In the negotiations to form a coalition government between the CDU and the Social Democratic Party (SPD) under the leadership of Kai Wegner following Berlin's 2023 state elections, Heilmann was part of his party's delegation to the working group on mobility, climate action and environmental protection.

In July 2023, Heilmann made news headlines when the Federal Constitutional Court issued an injunction blocking parliament from considering a plan submitted by the government of Chancellor Olaf Scholz to encourage home owners to replace fossil fuel heating systems with cleaner alternatives.
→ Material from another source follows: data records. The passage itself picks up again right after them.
(** The revised exporter keeps the most recently resolved pattern, and
    its fills take it, or else the first-declared one, as their source. *)
Lemma revised_source (compiled : list ascii)
    (ls : RockForgeExporterRevised.LoopState) :
  revisedRun random params compiled RockForgeExporterRevised.initial
    = Some ls ->
  RockForgeExporterRevised.lastValidSequencerId ls
  = mostRecentlyResolved params compiled
  /\ RockForgeExporterRevised.sequencerIdForFillSounds params
       (RockForgeExporterRevised.lastValidSequencerId ls)
     = currentSoundSource params compiled.
Proof.
  intros Hrun. apply revisedRun_last in Hrun. cbn in Hrun.
  fold (mostRecentlyResolved params compiled) in Hrun.
  split; [exact Hrun |].
  unfold RockForgeExporterRevised.sequencerIdForFillSounds, currentSoundSource.
  rewrite Hrun, mostRecentlyResolved_truthy. reflexivity.
Qed.

Lemma revised_fill (d : ascii) (ls ls' : RockForgeExporterRevised.LoopState) :
  Js.isFillDigit d = true ->
  RockForgeExporterRevised.exportItem random params ls d = Some ls' ->
  exists fillGrid,
    _generateFillPattern random (Js.parseInt d) (FILL_INSTRUMENTS params)
      (calls (RockForgeExporterRevised.base ls))
    = Some (fillGrid, calls (RockForgeExporterRevised.base ls'))
    /\ match RockForgeExporterRevised.sequencerIdForFillSounds params
               (RockForgeExporterRevised.lastValidSequencerId ls) with
       | Some id =>
           exists source new,
             sequencer (sequencersData params) id = Some source
             /\ track (RockForgeExporterRevised.base ls')
                = track (RockForgeExporterRevised.base ls) ++ new
             /\ fillBorrows params fillGrid source
                  (totalTicks (RockForgeExporterRevised.base ls))
                  (Js.parseInt d) new
             /\ totalTicks (RockForgeExporterRevised.base ls')
                = (totalTicks (RockForgeExporterRevised.base ls)
                   + Z.of_nat (Js.parseInt d) * 128)%Z
       | None =>
           track (RockForgeExporterRevised.base ls')
           = track (RockForgeExporterRevised.base ls)
           /\ totalTicks (RockForgeExporterRevised.base ls')
              = totalTicks (RockForgeExporterRevised.base ls)
       end.
Proof.
  intros Hd. unfold RockForgeExporterRevised.exportItem.
  rewrite (isFillDigit_not_upper _ Hd), Hd.
  destruct (_generateFillPattern random (Js.parseInt d)
              (FILL_INSTRUMENTS params)
              (calls (RockForgeExporterRevised.base ls)))
    as [[g k] |]; [| done].
  cbn [mbind option_bind].
  destruct (RockForgeExporterRevised.sequencerIdForFillSounds params
              (RockForgeExporterRevised.lastValidSequencerId ls)) as [id |].
  - destruct (sequencer (sequencersData params) id) as [data |]; [| done].
    cbn [mbind option_bind].
    destruct (compileSteps params g data (Js.parseInt d) _) as [st1 |] eqn:E;
      [| done].
    cbn [mbind option_bind]. intros [= <-].
    destruct (compileSteps_exact _ _ _ _ _ _ E)
      as (new & Ht & Hnew & Hticks & Hcalls).
    cbn [track totalTicks calls RockForgeExporterRevised.base] in *.
    exists g. rewrite Hcalls. split; [reflexivity |].
    exists data, new. by split_and!.
  - intros [= <-]. exists g. by split_and!.
Qed.

(** The first RockForge exporter takes the first-declared pattern for
    every fill. *)
Lemma first_fill (d : ascii) (st st' : State) :
  Js.isFillDigit d = true ->
  exportItem random params st d = Some st' ->
  exists fillGrid,
    _generateFillPattern random (Js.parseInt d) (FILL_INSTRUMENTS params)
      (calls st)
    = Some (fillGrid, calls st')
    /\ match firstDeclared params with
       | Some id =>
           exists source new,
             sequencer (sequencersData params) id = Some source
             /\ track st' = track st ++ new
             /\ fillBorrows params fillGrid source (totalTicks st)
                  (Js.parseInt d) new
       | None => track st' = track st /\ totalTicks st' = totalTicks st
       end.
Proof.
  intros Hd. unfold exportItem, firstDeclared.
  rewrite (isFillDigit_not_upper _ Hd), Hd.
  destruct (_generateFillPattern random (Js.parseInt d)
              (FILL_INSTRUMENTS params) (calls st)) as [[g k] |]; [| done].
  cbn [mbind option_bind].
  destruct (truthyId (head (map fst (sequencersData params)))) as [id |].
  - destruct (sequencer (sequencersData params) id) as [data |]; [| done].
    cbn [mbind option_bind]. intros E.
    destruct (compileSteps_exact _ _ _ _ _ _ E)
      as (new & Ht & Hnew & _ & Hcalls).
    cbn [track totalTicks calls] in *.
    exists g. rewrite Hcalls. split; [reflexivity |].
    exists data, new. by split_and!.
  - intros [= <-]. exists g. by split_and!.
Qed.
This way, the court ruled in favor of Heilmann's emergency petition in which he had argued that his rights as a lawmaker would be violated by it being pushed through without an opportunity for more detailed consideration.

== Other activities ==
=== Government agencies ===
- Federal Network Agency for Electricity, Gas, Telecommunications, Post and Railway (BNetzA), Alternate Member of the advisory board (since 2022)

=== Corporate boards ===
- BwConsulting, Member of the advisory board (since 2017)
- Scholz & Friends, Member of the supervisory board (2008–2010)
- Cision, Member of the Board of Directors (2007–2012)
- Deutsche Bank, Member of the advisory board (2003–2010)

=== Non-profit organizations ===
- Save the Children Germany, Member of the supervisory board (since 2016)
- betterplace.org, Member of the Advisory Board
- Museum Berggruen, Member of the International Council
- Save the Children International, Member of the Board of Trustees (2016–2018)
- Berlin School of Economics and Law (HWR), Member of the Board of Trustees

== Political positions ==
Ahead of the Christian Democrats' leadership election in 2018, Heilmann publicly endorsed Annegret Kramp-Karrenbauer to succeed Angela Merkel as the party's chair.

In January 2025, Heilmann was one of 12 CDU lawmakers who opted not to back a draft law on tightening immigration policy sponsored by their own leader Friedrich Merz, who had pushed for the law despite warnings from party colleagues that he risked being tarnished with the charge of voting alongside the far-right Alternative for Germany.